In a recent SSIR article, Sacha Litman, Managing Director at Measuring Success, explores how collective impact efforts are using big data to reliably measure the changes they catalyze in their communities and the impact they have on the individuals they serve. He offers an insider’s perspective on The School Zone (TSZ), a cradle-to-career initiative and partner of Measuring Success that serves low-income families in West Dallas, Texas.
TSZ focuses on breaking cycles of intergenerational poverty by providing children from low-income families with resources, tools, and support to succeed academically from birth until the age of 18. Launched in 2011, it is an intersector collaboration that includes 29 non-profit organizations, 16 public, private, and charter schools, the Dallas Independent School District, and two universities. The initiative offers a wide array of supportive programming such as in-school and out-of-school enrichment programs, substance abuse intervention, housing and food assistance, and medical care.
As part of their collective impact efforts, partners sought to understand the effect of comprehensive supportive programming on student achievement. The Center on Research and Evaluation (CORE) at Southern Methodist University (SMU) partnered with Measuring Success to develop a system to share student data across entities. The goal is to collect and aggregate student achievement data and participation rates in supportive programming to longitudinally track a student’s academic and socio-emotional development, contextualizing data in the rates of poverty of a student’s community.
Although the initiative is still in its early stages, it has finalized data-sharing agreements and created a “data cohort” that includes 11 of the 29 non-profit organizations. The data cohort aims to develop a common language around indicators and information collected from and about students and their families. This ensures that the data is transferable and promotes a unity of purpose among organizations that may be working with the same student or family in different capacities. In the context of this initiative, Litman provides these lessons on data collection for collective impact projects:
- Treat data use as a journey, not a destination.
It takes time for organizations with no prior experience working together to arrive at a common understanding of what data should be collected and to develop the appropriate legal and software infrastructure to collect and store data.
- Handle privacy issues forthrightly and constructively.
All partners need to be aware of the risks and benefits involved in collecting sensitive information from vulnerable populations.
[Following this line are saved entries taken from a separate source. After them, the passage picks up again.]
Lemma answers_pubkeys l :
  answers (GetVSSNodesPubkey env l) (fun r => forall a, a ∈ l -> is_Some (fst r !! a)).
Proof.
  unfold GetVSSNodesPubkey.
  eapply answers_bind; [apply answers_call with (Q := fun ids => length ids = length l); intros; apply Hr|].
  intros pks Hl. cbn in Hl. destruct (pubkeys_loop_total l 0 pks ∅ 0) as (m & n & E & Hm); [lia|].
  eapply answers_bind with (P := eq (m, n)); [by eapply answers_lift|].
  intros ? <-. cbn. destruct (n >? 0); apply answers_ret; cbn; auto.
Qed.

Lemma answers_pass endpoint l received :
  answers (GetVSSShares_pass env endpoint l received) any.
Proof.
  apply answers_for_each; [|done]. intros acc a _. destruct (found _); [by apply answers_ret|].
  eapply answers_bind with (P := fun s => (1 < String.length s)%nat -> is_Some (gzip_Copy s)).
  - case_bool_decide; apply answers_call; intros; by apply Hr.
  - intros s Hs. destruct (Nat.ltb_spec 1 (String.length s)) as [Hl|]; [|by apply answers_ret].
    destruct (Hs Hl) as [d ->]. by apply answers_ret.
Qed.

(** A poll that runs before the deadline leaves fuel for the next one. *)
Lemma poll_fuel timeout N fuel t t' :
  (forall n, (N <= n)%nat -> timeout < vb_Now (env n)) ->
  vb_Now (env t') <= timeout -> (t <= t')%nat -> (N < S fuel + t)%nat ->
  (0 < fuel)%nat /\ (N < fuel + S t')%nat.
Proof.
  intros Hn Ht' Hle Hf. destruct (decide (N <= t')%nat) as [Hge|]; [|lia].
  specialize (Hn t' Hge). lia.
Qed.

Lemma GetVSSShares_loop_answers endpoint l timeout N :
  (forall n, (N <= n)%nat -> timeout < vb_Now (env n)) ->
  forall fuel received w, (0 < fuel)%nat -> (N < fuel + w_tick w)%nat ->
  exists r w', GetVSSShares_loop env fuel endpoint l timeout received w = Ret (r, w') /\
    w_dkg w' = w_dkg w /\ (w_tick w <= w_tick w')%nat /\
    (snd r = None -> size (fst r) = length l).
Proof.
  intros Hn. induction fuel as [|fuel IH]; intros received w H0f Hf; [lia|]. cbn.
  destruct (answers_pass endpoint l received w) as (rec' & w1 & E1 & _ & Hd1 & Ht1).
  rewrite (bind_run _ _ _ _ _ E1). destruct (Nat.eqb_spec (size rec') (length l)).
  - eexists _, w1. split; [reflexivity|]. done.
  - erewrite bind_run by reflexivity. destruct (Z.gtb_spec (vb_Now (env (w_tick w1))) timeout).
    + eexists _, _. split; [reflexivity|]. cbn. split_and!; [done|lia|done].
    + destruct (poll_fuel timeout N fuel _ _ Hn ltac:(done) Ht1 Hf).
      edestruct (IH rec' (mkWorld (w_dkg w1) (S (w_tick w1)) (w_txs w1)))
        as (r & w' & E & Hd & Ht & Hs); [done|cbn; lia|].
      exists r, w'. split; [exact E|]. cbn in Hd, Ht. split_and!; [congruence|lia|done].
Qed.

Lemma GetVSSShares_answers fuel endpoint l :
  (polls < fuel)%nat ->
  answers (GetVSSShares env fuel endpoint l) (fun r => snd r = None -> size (fst r) = length l).
Proof.
  intros Hf w. unfold GetVSSShares. erewrite bind_run by reflexivity.
  edestruct (GetVSSShares_loop_answers endpoint l
    (vb_Now (env (w_tick w)) + GetVSSSharesTimeout) (w_tick w + polls + 1)
    (fun n => deadline_passes (w_tick w) n) fuel ∅
    (mkWorld (w_dkg w) (S (w_tick w)) (w_txs w))) as (r & w' & E & Hd & Ht & Hs); [lia|cbn; lia|].
  exists r, w'. cbn in Hd, Ht. split_and!; [done|done|done|lia].
Qed.

Lemma GetVSSShares_loop_dom fuel endpoint l timeout : forall received w r w',
  dom received ⊆@{gset Z} list_to_set l ->
  GetVSSShares_loop env fuel endpoint l timeout received w = Ret (r, w') ->
  dom (fst r) ⊆@{gset Z} list_to_set l.
Proof.
  induction fuel as [|fuel IH]; intros received w r w' Hd E; cbn in E; [done|].
  go_inv E. pose proof (GetVSSShares_pass_dom _ _ _ _ _ _ _ E0 Hd) as Hd'.
  destruct (Nat.eqb _ _); [by injection E as <- <-|].
  go_inv E. destruct (_ >? _); [by injection E as <- <-|]. by eapply IH.
Qed.

Lemma GetVSSShares_known fuel endpoint l w received w' :
  GetVSSShares env fuel endpoint l w = Ret (received, w') ->
  forall x, x ∈ range (fst received) -> fst x ∈ l.
Proof.
  unfold GetVSSShares. intros E [a d] Hx%elem_of_range. go_inv E.
  apply GetVSSShares_loop_dom in E; [|by rewrite dom_empty_L].
  apply (elem_of_list_to_set (C := gset Z)), E, elem_of_dom. eauto.
Qed.

Lemma answers_count v l : answers (count_upto_date env v l) any.
Proof.
  apply answers_for_each; [|done]. intros [b n] a _.
  eapply answers_bind; [apply answers_getters|]. intros u _. destruct (_ <? _); by apply answers_ret.
Qed.

Lemma shouldUpdate_loop_answers l timeout N :
  (forall n, (N <= n)%nat -> timeout < vb_Now (env n)) ->
  forall fuel w, (0 < fuel)%nat -> (N < fuel + w_tick w)%nat ->
  exists r w', shouldUpdate_loop env fuel l timeout w = Ret (r, w') /\
    w_dkg w' = w_dkg w /\ (w_tick w <= w_tick w')%nat.
Proof.
  intros Hn. induction fuel as [|fuel IH]; intros w H0f Hf; [lia|]. cbn.
  destruct answers_getters as (At & _ & _ & Ac & _).
  destruct (Ac w) as (v & w1 & E1 & _ & Hd1 & Ht1). rewrite (bind_run _ _ _ _ _ E1).
  destruct (At w1) as (th & w2 & E2 & _ & Hd2 & Ht2). rewrite (bind_run _ _ _ _ _ E2).
  destruct (answers_count v l w2) as ([up cnt] & w3 & E3 & _ & Hd3 & Ht3).
  rewrite (bind_run _ _ _ _ _ E3). cbn [fst snd]. destruct up.
  - eexists _, w3. split; [reflexivity|]. split; [congruence|lia].
  - erewrite bind_run by reflexivity. destruct (Z.gtb_spec (vb_Now (env (w_tick w3))) timeout).
    + eexists _, _. split; [reflexivity|]. cbn. split; [congruence|lia].
    + destruct (poll_fuel timeout N fuel (w_tick w) (w_tick w3) Hn ltac:(done) ltac:(lia) Hf).
      edestruct (IH (mkWorld (w_dkg w3) (S (w_tick w3)) (w_txs w3)))
        as (r & w' & E & Hd & Ht); [done|cbn; lia|].
      exists r, w'. split; [exact E|]. cbn in Hd, Ht. split; [congruence|lia].
Qed.

Lemma shouldUpdate_answers fuel v l :
  (polls < fuel)%nat -> answers (shouldUpdateVSSConfig env fuel v l) any.
Proof.
  intros Hf. unfold shouldUpdateVSSConfig. eapply answers_bind; [done|]. intros d _.
  destruct (_ <? _); [|by apply answers_ret].
  intros w. erewrite bind_run by reflexivity.
  edestruct (shouldUpdate_loop_answers l (vb_Now (env (w_tick w)) + GetVSSSharesTimeout)
    (w_tick w + polls + 1) (fun n => deadline_passes (w_tick w) n) fuel
    (mkWorld (w_dkg w) (S (w_tick w)) (w_txs w))) as (r & w' & E & Hd & Ht); [lia|cbn; lia|].
  exists r, w'. cbn in Hd, Ht. split_and!; [done|done|done|lia].
Qed.

(** The verdicts of [UpdateVSSConfig]. *)
Definition verdict (r : Z) : Prop :=
  r ∈ [VssConfigVote; VssConfigReveal; VssConfigRecheck; VssConfigOmit].

Lemma is_verdict :
  verdict VssConfigVote /\ verdict VssConfigReveal /\ verdict VssConfigRecheck /\ verdict VssConfigOmit.
Proof. unfold verdict. rewrite !elem_of_cons. tauto. Qed.

Lemma conclude_returns v l b pub pri : dec_all pub <> [] -> returns (conclude env v l b pub pri) verdict.
Proof.
  intros Hne. destruct is_verdict as (Hv1 & Hv2 & Hv3 & _). unfold conclude. destruct (Nat.ltb _ _).
  - eapply returns_answers; [apply answers_indexs|]. intros m _ w.
    eexists _, _. by rewrite (bind_run _ _ _ _ _ (reveal_all_run _ _ _ _)).
  - destruct (dec_all pub) as [|ps rest]; [done|].
    destruct (recover b ps) as [p|]; [|by apply returns_ret].
    destruct (combine_polys b p rest); [|by apply returns_ret].
    destruct (Point_Equal _ _); [|by apply returns_ret].
    intros w. eexists _, _. split; [reflexivity|done].
Qed.

Lemma download_returns fuel v l b w :
  (polls < fuel)%nat -> l <> [] -> (forall a, a ∈ l -> is_Some (nodesPubkey (w_dkg w) !! a)) ->
  exists r w', download env fuel v l b w = Ret (r, w') /\ verdict r.
Proof.
  intros Hf Hl Hk. destruct answers_getters as (_ & _ & _ & _ & _ & Au & _).
  destruct is_verdict as (_ & _ & Hv3 & _). unfold download.
  assert (Ab : answers (uploads_before env l) any).
  { apply answers_for_each; [|done]. intros acc a _. eapply answers_bind; [apply Au|].
    intros n _. by apply answers_ret. }
  destruct (Ab w) as (bef & w1 & E1 & _ & Hd1 & _). rewrite (bind_run _ _ _ _ _ E1).
  destruct (GetVSSShares_answers fuel "getPublicShares" l Hf w1) as (pubr & w2 & E2 & Hs2 & Hd2 & _).
  rewrite (bind_run _ _ _ _ _ E2). destruct (snd pubr) eqn:Ep; [by eexists _, _|].
  erewrite bind_run by reflexivity.
  destruct (GetVSSShares_answers fuel "getPrivateShares" l Hf w2) as (prir & w3 & E3 & _ & Hd3 & _).
  rewrite (bind_run _ _ _ _ _ E3). destruct (snd prir); [by eexists _, _|].
  assert (Ac : answers (uploads_unchanged env bef l) any).
  { unfold uploads_unchanged. eapply answers_bind.
    - apply answers_for_until. intros acc a. eapply answers_bind; [apply Au|].
      intros n _. destruct (_ =? _); by apply answers_ret.
    - intros [|] _; by apply answers_ret. }
  destruct (Ac w3) as (same & w4 & E4 & _ & Hd4 & _). rewrite (bind_run _ _ _ _ _ E4).
  destruct same; [|by eexists _, _]. cbn [negb]. erewrite bind_run by reflexivity.
  apply conclude_returns.
  assert (Hk2 : Forall (fun x => is_Some (nodesPubkey (w_dkg w2) !! fst x)) (range (fst pubr))).
  { apply Forall_forall. intros x Hx. rewrite Hd2, Hd1. apply Hk.
    exact (GetVSSShares_known _ _ _ _ _ _ E2 x Hx). }
  rewrite (proj1 (decode_shares_known UnmarshalPublicShares _ _ Hk2)).
  intros E%fmap_nil_inv. apply (f_equal length) in E. rewrite length_range, Hs2 in E by done.
  by destruct l.
Qed.

Lemma UpdateVSSConfig_returns fuel : (polls < fuel)%nat -> returns (UpdateVSSConfig env fuel) verdict.
Proof.
  intros Hf. destruct answers_getters as (At & An & Av & _ & _ & _ & Ai & Al).
  destruct is_verdict as (_ & _ & Hv3 & Hv4). unfold UpdateVSSConfig.
  eapply returns_answers; [apply Av|]. intros v _.
  eapply returns_answers; [apply Al|]. intros [l err] _. cbn [fst snd].
  eapply returns_bind with (P := any); [intros w; eexists _, _; split; reflexivity|]. intros _ _.
  eapply returns_answers; [apply answers_indexs|]. intros a2i _.
  eapply returns_bind with (P := any); [intros w; eexists _, _; split; reflexivity|]. intros _ _.
  destruct err; [by apply returns_ret|].
  eapply returns_answers; [by apply shouldUpdate_answers|]. intros [] _; [|by apply returns_ret].
  cbn [negb]. eapply returns_answers; [apply At|]. intros th _.
  eapply returns_answers; [apply Ai|]. intros o [ix ->].
  eapply returns_answers; [apply An|]. intros cnt _.
  eapply returns_answers; [apply answers_gdkg|]. intros d _.
  destruct (IsNodeActive d l) eqn:Ea; [|by apply returns_ret]. cbn [negb].
  assert (Hl : l <> []) by (intros ->; done).
  eapply returns_answers; [apply answers_pubkeys|]. intros pk Hpk w.
  erewrite bind_run by reflexivity. destruct (_ <? _); [by eexists _, _|].
  erewrite bind_run by reflexivity. erewrite bind_run by reflexivity. by apply download_returns.
Qed.

End total.

Arguments responsive {_} _ _.

(** C35. The state machine always finishes: against a contract that answers
    every call, with uploads that unzip and a clock that advances by at least
    [delta] per call, each run returns, with any fuel above the number of
    polls the deadline allows, from any state of the node.  There is no panic
    and no endless wait. *)
Theorem RunVssStateMachine_returns `{Kyber} `{!BlsLib} `{MoacLib}
    `{!MapOrder Address bytes} `{!MapOrder Address Z} `{!MapOrder Address (Share Scalar)}
    `{!MapOrder Address (list (Share Point))}
    (env : nat -> VssBase) (delta : Z) fuel w :
  responsive env delta -> (polls delta < fuel)%nat ->
  exists w', RunVssStateMachine env fuel w = Ret (tt, w').
Proof.
  intros Hr Hf.
  assert (G : returns (RunVssStateMachine env fuel) (fun _ => True)); [|destruct (G w) as ([] & ? & ? & _); eauto].
  unfold RunVssStateMachine.
  eapply returns_answers; [apply (answers_getters env delta Hr)|]. intros v _.
  eapply returns_answers; [apply answers_gdkg|]. intros d _. destruct (negb _).
  - eapply returns_bind; [by eapply UpdateVSSConfig_returns|]. intros r _.
    destruct (negb _); intros w1; eexists _, _; split; reflexivity.
  - eapply returns_answers; [by apply answers_call with (Q := fun _ => True)|].
    intros [] _ w1; eexists _, _; split; reflexivity.
Qed.

(** Waiting for the shares of the active nodes ends before the deadline's
    last poll, and its answer is complete: either the shares of exactly the
    active nodes, or an error naming exactly the active nodes whose shares are
    missing, of which there is at least one. *)
Theorem GetVSSShares_complete `{Kyber} `{!BlsLib} `{MoacLib}
    (env : nat -> VssBase) (delta : Z) fuel endpoint l w :
  responsive env delta -> (polls delta < fuel)%nat -> NoDup l ->
  exists received err w', GetVSSShares env fuel endpoint l w = Ret ((received, err), w') /\
    match err with
    | None => forall a, a ∈ l <-> is_Some (received !! a)
    | Some missing =>
        missing <> [] /\ forall a, a ∈ missing <-> a ∈ l /\ received !! a = None
    end.
Proof.
  intros Hr Hf Hnd.
  destruct (GetVSSShares_answers env delta Hr fuel endpoint l Hf w) as ([rec err] & w' & E & _).
  exists rec, err, w'. split; [exact E|]. unfold GetVSSShares in E. go_inv E.
  by apply (GetVSSShares_loop_complete _ _ _ _ _ _ _ _ _ Hnd) in E; [|rewrite dom_empty_L].
Qed.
Organizations can also consider sharing proprietary information when their work can be amplified through collaborative efforts.
- Allow for database autonomy.
Some organizations depend on their platforms for operations and management, in addition to data collection and storage. These systems might work well for them, and partners may experience push back when requesting to change an organization’s long-standing system. Instead, partners should consider ways to export the same type of data from different systems.
- Build your data system iteratively.
Collectively building upon a data sharing platform prototype facilitates partner engagement with questions on data collection and use. This expands ownership of the system and might ensure a faster program staff take up rate with the agreed upon system.